Dunfermline Women Celebrate Literacy Success

Dunfermline Women Celebrate Literacy Success

New doors have been opened to three Dunfermline ward members, of the Dundee Scotland Stake, who have just graduated from a literacy course on 8 September 2013, which is also International Literacy Day.  Carolyn Brown from Kelty, Marie Brown and her daughter Michelle, undertook a literacy course produced by The Church.  The course, entitled 'Ye Shall Have My Words', is designed to teach beginning reading and writing skills.  The text and vocabulary is taken from the scriptures. 

Sheena Christensen, who was a counsellor in Relief Society at the time, learned from the Church handbook that one of her responsibilities was for literacy.  She felt inspired to teach a lesson on the subject one Sunday, and asked her friend Carolyn to speak for a few minutes about what her life was like with dyslexia.  Afterwards, she was approached by Carolyn, Marie and Michelle and asked if she could help them with their dyslexia and other literacy difficulties.  That is when Sheena discovered the Church's literacy course and made arrangements to meet with these ladies.

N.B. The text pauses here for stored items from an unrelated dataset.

(** A row of the query: the wallet with its count and weight. *)
Record LeaderboardRow := { lr_wallet : Wallet; lr_accepted : Z; lr_weight : f64 }.
Definition leaderboard_rows (rows : list Share) (d : Db) : result DbError (list LeaderboardRow) :=
  traverse (λ '(w, group),
      weight ← pg_sum (scan_plan d "share_leaderboard" (w_id w)) (map sh_difficulty group);
      mret {| lr_wallet := w; lr_accepted := Z.of_nat (length group); lr_weight := weight |})
    (omap (λ '(id, group), (λ w, (w, group)) <$> List.find (λ w, w_id w =? id) (wallets d)) (group_by sh_wallet_id rows)).

(** [total_weight DESC, accepted_shares DESC, w.id ASC]. *)
Definition leaderboard_leb (x y : LeaderboardRow) : bool :=
  if pg_leb (lr_weight x) (lr_weight y) then
    if pg_leb (lr_weight y) (lr_weight x) then
      (lr_accepted y <? lr_accepted x) || ((lr_accepted x =? lr_accepted y) && (w_id (lr_wallet x) <=? w_id (lr_wallet y)))
    else false
  else true.

Definition share_leaderboard (since until n : Z) (d : Db) : result DbError (list LeaderboardEntry) :=
  if until <=? since then Err Config
  else
    let window := shares_within since until d in
    rows ← leaderboard_rows window d;
    let rows := limit n (stable_sort leaderboard_leb rows) in
    let first := match rows with [] => None | _ => pool_first window end in
    let secs := effective_window_secs since until first in
    mret (map (λ r, {| le_address := w_address (lr_wallet r); le_network := w_network (lr_wallet r);
                       le_accepted_shares := lr_accepted r; le_total_weight := lr_weight r;
                       le_hashrate_hs := hashrate_hs (lr_weight r) secs |}) rows).

(** ** Series *)

Record HashratePoint := { hp_bucket_start : Z; hp_hashrate : f64; hp_is_partial : bool }.
Record ActiveMinersPoint := { am_bucket_start : Z; am_miners : Z }.

Definition validate_series_args (from until bucket_secs : Z) : result DbError f64 :=
  if until <=? from then Err Config
  else if bucket_secs <=? 0 then Err Config
  else Ok (f64_of_Z bucket_secs).

Definition bucket_effective_secs (bucket_start until bucket_secs : Z) : f64 :=
  let elapsed := num_seconds (until - bucket_start) in
  if bucket_secs <=? elapsed then f64_of_Z bucket_secs else f64_of_Z (Z.max elapsed 1).

(** [f64::round]: half away from zero. *)
Definition f64_round (x : f64) : f64 :=
  match x with
  | S754_finite s m e =>
      if 0 <=? e then x
      else let a := (Z.shiftl (2 * Z.pos m) e + 1) / 2 in binary_normalize 53 1024 (if s then - a else a) 0 s
  | _ => x
  end.

(** [DateTime::from_timestamp(secs, 0)]. *)
Class Timestamps := { from_timestamp : Z → option Z }.

(** [extract(epoch FROM credited_at)] is exact and becomes a float8 in the division. *)
Definition extract_epoch (t : Z) : f64 := f64_div (f64_of_Z (t / 1000)) (f64_of_Z 1000000).
Definition bucket_epoch (bucket_secs t : Z) : f64 :=
  let b := f64_of_Z bucket_secs in f64_mul (f64_floor (f64_div (extract_epoch t) b)) b.

Definition bucket_of (bucket_secs : Z) (r : Share) : f64 := bucket_epoch bucket_secs (sh_credited_at r).
(** [GROUP BY bucket_epoch ORDER BY bucket_epoch ASC]. *)
Definition buckets (bucket_secs : Z) (rows : list Share) : list (f64 * list Share) :=
  stable_sort (λ x y, pg_leb x.1 y.1) (group_by (bucket_of bucket_secs) rows).

Definition point_from_row `{!Timestamps} (bucket_secs until : Z) (row : f64 * f64) : result DbError HashratePoint :=
  let '(epoch, weight) := row in
  match from_timestamp (f64_as_i64 (f64_round epoch)) with
  | None => Err Config
  | Some bucket_start =>
      let effective := bucket_effective_secs bucket_start until bucket_secs in
      Ok {| hp_bucket_start := bucket_start; hp_hashrate := hashrate_hs weight effective;
            hp_is_partial := f64_lt effective (f64_of_Z bucket_secs) |}
  end.
Definition points_from_rows `{!Timestamps} (rows : list (f64 * f64)) (bucket_secs until : Z) : result DbError (list HashratePoint) :=
  traverse (point_from_row bucket_secs until) rows.

Definition hashrate_series `{!Timestamps} (query : string) (pick : list Share → list Share) (from until bucket_secs : Z) (d : Db)
    : result DbError (list HashratePoint) :=
  _ ← validate_series_args from until bucket_secs;
  rows ← traverse (λ '(epoch, group), weight ← pg_sum (scan_plan d query (f64_as_i64 epoch)) (map sh_difficulty group); mret (epoch, weight))
           (buckets bucket_secs (pick (shares_within from until d)));
  points_from_rows rows bucket_secs until.
Definition hashrate_series_pool_wide `{!Timestamps} : Z → Z → Z → Db → result DbError (list HashratePoint) :=
  hashrate_series "hashrate_series_pool_wide" (λ rows, rows).
Definition hashrate_series_for_wallet `{!Timestamps} (wallet_id : Z) : Z → Z → Z → Db → result DbError (list HashratePoint) :=
  hashrate_series "hashrate_series_for_wallet" (of_wallet wallet_id).

Definition active_wallets_series `{!Timestamps} (from until bucket_secs : Z) (d : Db) : result DbError (list ActiveMinersPoint) :=
  _ ← validate_series_args from until bucket_secs;
  traverse (λ '(epoch, group),
      match from_timestamp (f64_as_i64 (f64_round epoch)) with
      | None => Err Config
      | Some bucket_start => Ok {| am_bucket_start := bucket_start; am_miners := count_distinct (map sh_wallet_id group) |}
      end)
    (buckets bucket_secs (shares_within from until d)).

Sheena shares, 'This is a wonderful course, based on the scriptures.  The course ultimately aims at the students being able to put their own thoughts on paper.  It allows the students to learn slowly and just take small steps forward at a time.  The course has taken these three sisters 2 to 3 years to complete and it has been great to watch the gradual changes which have brought them to the people that they are now.  They are so much better at socialising, as a lot of the fear about what they might be asked has been removed and they are more confident.  I would recommend the course to all those who feel there is a need for it within their wards or branches.'

Carolyn says, 'The course has allowed me to admit that I have dyslexia.  It has taught me how to understand the scriptures better and to read aloud in class.  I have more faith in myself and my abilities.  I can now do simple things that I couldn't do before, such as answering the phone and writing down messages, understanding bills and bank statements, handling forms and dealing with council and bank staff on my own.'

Marie is now planning on doing a computer course and an SVQ course in Care Work, something she never would have considered previously.  She said, 'I am more confident reading the scriptures.  I now have a more positive outlook on life.  I am integrating more within the church and finding ways that I can serve others.  I am able to do more of the things that my daughter always had to do for me.  I can now say that I have dyslexia and need help.'

Michelle, who took the course to help support her mum, says that it has helped her understanding of the scriptures, improved her grammar and spelling, given her more confidence to read aloud and take part in discussions, and ultimately has strengthened her testimony.

Each of these sisters is now looking forward to the doors that are now open to them with their new-found skills and self-confidence.